The images were cinematic: a red carpet unfurled, a handshake for the cameras, a smiling Putin sliding into ‘The Beast’ beside Trump for a short ride, an honour usually reserved for America’s closest allies.
It was, for Putin, a moment of triumph. For Trump, it was theatre.
But for Ukraine and the rest of the Western world, it was a complete and utter betrayal.
The Alaska summit was the first meeting between Putin and a US president since the Kremlin leader launched his full-scale invasion of Ukraine in 2022 and saw years of Western efforts to isolate Russia and support Ukraine end in a single set-piece photo opportunity.
As the Financial Times reported, “Donald Trump failed to secure any commitment from Vladimir Putin to end the war in Ukraine after a summit in Alaska that began with fanfare but ended in anticlimax.”
The summit produced no ceasefire, no agreement, and no substantive progress. There is no peace; there is only war.

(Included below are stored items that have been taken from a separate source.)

(** C21. The driver of the mini UART, polling the line status register of any hardware
    that keeps the contract [Uart], is the stream of bytes on which the terminal device
    and the kernel's log are modelled: [mini_uart_putc] sends the byte,
    [mini_uart_getc] takes the next one received and waits for ever when none comes,
    so every computation made of them by [ret] and [bind] does on the registers what it
    does on the stream; [mini_uart_recv] takes as many bytes as it is asked for. *)
Theorem uart_refines :
  (∀ c, is_u8 c → implements (mini_uart_putc fuel c) (Devices.mini_uart_putc c)) ∧
  implements (mini_uart_getc fuel) Devices.mini_uart_getc ∧
  (∀ A B (m : M H A) m' (f : A → M H B) f',
    implements m m' → (∀ a, implements (f a) (f' a)) → implements (bind m f) (bind m' f')) ∧
  (∀ h s l rest, serves h s → uart_in (fs_uart s) = l ++ rest →
    ∃ h', mini_uart_recv fuel (Z.of_nat (length l)) h = Ret ((Z.of_nat (length l), l), h') ∧
      uart h' = mkline rest (uart_out (fs_uart s))).
Proof.
  split; [apply putc_implements|]. split; [apply getc_implements|].
  split; [intros; by apply implements_bind|].
  intros h s l rest Hs Hl. unfold mini_uart_recv. rewrite Nat2Z.id.
  destruct (recv_run l [] rest h) as (h' & E & U'); [by rewrite Hs|].
  exists h'. rewrite (bind_Ret _ _ _ _ _ E). split; [done|]. by rewrite U', Hs.
Qed.
End stream.

(** ** The pins *)

(** The function select registers, the pull-up/down control, and what each pin is pulled
    to. *)
Record gpio : Type := mkgpio { fsel : list Z; gppud : Z; pull : list Z }.

(** Clock register [n] with [mask] written to it: its 32 pins whose bit is set take over
    the control value. *)
Definition clocked (n mask : Z) (g : gpio) : gpio :=
  mkgpio (fsel g) (gppud g)
    (imap (λ p old, if (Z.of_nat p / 32 =? n) && Z.testbit mask (Z.of_nat p `mod` 32)
                    then gppud g else old) (pull g)).

Class Gpio (H : Type) `{!Mmio H} : Type := {
  pins : H → gpio;
  fsel_words h : length (fsel (pins h)) = 6%nat ∧ Forall is_u32 (fsel (pins h));
  pull_pins h : length (pull (pins h)) = 54%nat;
  fsel_read h n : 0 ≤ n < 6 →
    fsel (pins h) !! Z.to_nat n = Some (fst (bus_read (REG__GPIO_GPFSEL n) h)) ∧
    pins (snd (bus_read (REG__GPIO_GPFSEL n) h)) = pins h;
  fsel_write h n v : 0 ≤ n < 6 → is_u32 v →
    pins (bus_write (REG__GPIO_GPFSEL n) v h) =
    mkgpio (<[Z.to_nat n := v]> (fsel (pins h))) (gppud (pins h)) (pull (pins h));
  pud_write h v : pins (bus_write REG__GPIO_GPPUD v h) = mkgpio (fsel (pins h)) v (pull (pins h));
  clk0_write h v : pins (bus_write REG__GPIO_GPPUDCLK0 v h) = clocked 0 v (pins h);
  clk1_write h v : pins (bus_write REG__GPIO_GPPUDCLK1 v h) = clocked 1 v (pins h);
  delay_pins h n : pins (bus_delay n h) = pins h;
}.

(** The function of a pin: three bits of its register. *)
Definition pin_function (g : gpio) (pin : Z) : Z :=
  Z.land (Z.shiftr (nth (Z.to_nat (pin / 10)) (fsel g) 0) (3 * (pin `mod` 10))) 7.

(** A field of three bits replaced, read back at the same and at another place. *)
Definition put_field (v f s : Z) : Z :=
  Z.lor (Z.land v (u32 (Z.lnot (u32 (Z.shiftl 7 s))))) (u32 (Z.shiftl (Z.land f 7) s)).

Lemma testbit_7 i : 0 ≤ i → Z.testbit 7 i = (i <? 3).
Proof. intros Hi. change 7 with (Z.ones 3). by apply Z.testbit_ones_nonneg. Qed.

Lemma testbit_7' i : Z.testbit 7 i = (0 <=? i) && (i <? 3).
Proof.
  destruct (Z.leb_spec 0 i); [by rewrite testbit_7|]. by rewrite Z.testbit_neg_r by lia.
Qed.

Lemma testbit_u32 v i : 0 ≤ i < 32 → Z.testbit (u32 v) i = Z.testbit v i.
Proof. intros Hi. unfold u32. change 0x100000000 with (2 ^ 32). apply Z.mod_pow2_bits_low. lia. Qed.

Lemma put_field_bit v f s i : 0 ≤ s → 0 ≤ i < 32 →
  Z.testbit (put_field v f s) i =
  if (s <=? i) && (i <? s + 3) then Z.testbit f (i - s) else Z.testbit v i.
Proof.
  intros Hs Hi. unfold put_field.
  rewrite Z.lor_spec, Z.land_spec, !testbit_u32, Z.lnot_spec, testbit_u32 by lia.
  rewrite !Z.shiftl_spec, Z.land_spec, !testbit_7' by lia.
  destruct (Z.leb_spec s i), (Z.leb_spec 0 (i - s)), (Z.ltb_spec (i - s) 3),
    (Z.ltb_spec i (s + 3)); try lia; simpl;
    by destruct (Z.testbit v i), (Z.testbit f (i - s)).
Qed.

Lemma put_field_get v f s t : 0 ≤ s ≤ 29 → 0 ≤ t ≤ 29 → t = s ∨ t + 3 ≤ s ∨ s + 3 ≤ t →
  Z.land (Z.shiftr (put_field v f s) t) 7 =
  if t =? s then Z.land f 7 else Z.land (Z.shiftr v t) 7.
Proof.
  intros Hs Ht Hd. apply Z.bits_inj'. intros i Hi.
  rewrite Z.land_spec, Z.shiftr_spec, testbit_7 by lia.
  destruct (Z.ltb_spec i 3) as [H3|H3].
  - rewrite put_field_bit by lia.
    destruct (Z.eqb_spec t s) as [->|].
    + rewrite Z.land_spec, testbit_7 by lia.
      destruct (Z.leb_spec s (i + s)), (Z.ltb_spec (i + s) (s + 3)); try lia.
      replace (i + s - s) with i by lia. by destruct (Z.ltb_spec i 3); try lia.
    + rewrite Z.land_spec, Z.shiftr_spec, testbit_7 by lia.
      destruct (Z.leb_spec s (i + t)), (Z.ltb_spec (i + t) (s + 3)), (Z.ltb_spec i 3); try lia; done.
  - rewrite andb_false_r. destruct (t =? s);
      rewrite Z.land_spec, testbit_7 by lia; destruct (Z.ltb_spec i 3); try lia;
      by rewrite andb_false_r.
Qed.

Section gpio.
Context {H : Type} `{!Mmio H, G : !Gpio H}.

(** The pin whose pull-up/down control [gpio_set_pin_mode] clocks in. *)
Definition clocked_pin (pin : Z) : Z := 32 * (pin / 32) + pin `mod` 16.

Lemma gpio_select_run pin f h : 0 ≤ pin < GPIO_PIN_COUNT → is_u32 f →
  ∃ h', gpio_select_function pin f h = Ret ((), h') ∧
    pins h' = mkgpio (<[Z.to_nat (pin / 10) :=
      put_field (nth (Z.to_nat (pin / 10)) (fsel (pins h)) 0) f (3 * (pin `mod` 10))]> (fsel (pins h)))
      (gppud (pins h)) (pull (pins h)).
Proof.
  intros Hp Hf. unfold GPIO_PIN_COUNT in Hp. unfold gpio_select_function, GPIO_PIN_COUNT.
  destruct (Z.geb_spec pin 54); [lia|]. unfold _select_gpfsel_register.
  destruct (fsel_read h (pin / 10) ltac:(lia)) as [Hr Hn].
  destruct (fsel_words h) as [Hl Hw].
  pose proof (Forall_lookup_1 _ _ _ _ Hw Hr) as Hv.
  rewrite (bind_Ret _ _ _ _ _ (mmio_read_run _ _)).
  unfold mmio_write, modify. eexists. split; [done|].
  rewrite (nth_lookup_Some _ _ _ _ Hr).
  rewrite (u32_small (fst _)) by exact Hv.
  rewrite fsel_write by (lia || exact (u32_range _)). rewrite Hn. f_equal. f_equal.
  rewrite u32_small; [done|].
  split; [apply Z.lor_nonneg; split; [apply Z.land_nonneg; left; apply Hv|apply u32_range]|].
  change 0x100000000 with (2 ^ 32).
  apply (bits_bounded _ 32); [lia| |].
  - apply Z.lor_nonneg. split; [apply Z.land_nonneg; left; apply Hv|apply u32_range].
  - intros k Hk. rewrite Z.lor_spec, Z.land_spec.
    rewrite (testbit_high _ k 32) by (lia || exact Hv).
    rewrite !(testbit_high (u32 _) k 32); [done|lia|exact (u32_range _)|lia|exact (u32_range _)].
Qed.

But what the Alaska summit did produce was a masterclass in Putin’s ability to once again outmanoeuvre an American president who believes negotiations are a stage for flattery, rather than a forum for hard commitments, the deployment of soft- and hard-power, as well as diplomatic and geopolitical warfare.

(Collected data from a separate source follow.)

(* ===== verification/Boards.v ===== *)
(** * Concrete hardware that keeps the contracts

    A serial line, pins and an SD controller with a card, each as a small machine that
    answers to the registers; and the properties of the drivers applied to them. *)
From S2P Require Import Prelude Mmu Alloc Heap Fs FsState Devices Libc Peripherals PeripheralsSpec SdHost SdHostSpec Loader LoaderSpec.
Import FsState Peripherals PeripheralsSpec SdHost SdHostSpec Loader.

Module Boards.

(** Three polls at most until something that is due shows. *)
Definition soon (w : nat) : nat := Nat.min w 3.

(** ** A serial line *)

Section serial.
Context {P : Type} `{!Peer P}.

Record serial : Type := mkserial { s_line : line P; s_tx : nat; s_rx : nat }.

Definition status (s : serial) : Z :=
  (if decide (soon (s_tx s) = O) then 0x20 else 0) +
  (if decide (soon (s_rx s) = O ∧ pending (s_line s) ≠ []) then 1 else 0).

#[global] Instance serial_mmio : Mmio serial := {
  bus_read a s :=
    if a =? REG__AUX_MU_LSR then
      (status s, mkserial (s_line s) (soon (s_tx s) - 1) (soon (s_rx s) - 1))
    else if a =? REG__AUX_MU_IO then
      match pending (s_line s) with
      | [] => (0, s)
      | c :: rest => (c, mkserial (line_rest (s_line s) rest) (s_tx s) 2)
      end
    else (0, s);
  bus_write a v s :=
    if a =? REG__AUX_MU_IO then mkserial (line_send v (s_line s)) 2 (s_rx s) else s;
  bus_delay _ s := s;
  bus_wfe s := s;
}.

Lemma lsr_status s : lsr s = status s.
Proof.
  unfold lsr. simpl. unfold status.
  by destruct (decide (soon (s_tx s) = O)), (decide (soon (s_rx s) = O ∧ pending (s_line s) ≠ [])).
Qed.

Lemma status_tx s : Z.testbit (status s) 5 = bool_decide (soon (s_tx s) = O).
Proof.
  unfold status, bool_decide.
  repeat case_decide; done.
Qed.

Trump the Deal-Maker Without a Deal
Trump had promised before the meeting that he would demand a ceasefire and threatened ‘very severe consequences’ if Putin refused to end his invasion. He declared that he alone could bring an end to the war that already claimed hundreds of thousands of lives.
Yet when he departed Alaska for Washington, he had nothing to show for it.
Instead of extracting concessions, he extracted only adulation, compliments and reaffirmations of his conspiratorial positions from Vladimir Putin, showing the former KGB agent’s ability to manipulate the less competent.
According to Trump, during a sycophantic Fox News interview, Vladimir Putin told him that the American elections were “rigged because [they] have mail-in voting”, and that “no country has mail-in voting. It's impossible to have mail-in voting and have honest elections.”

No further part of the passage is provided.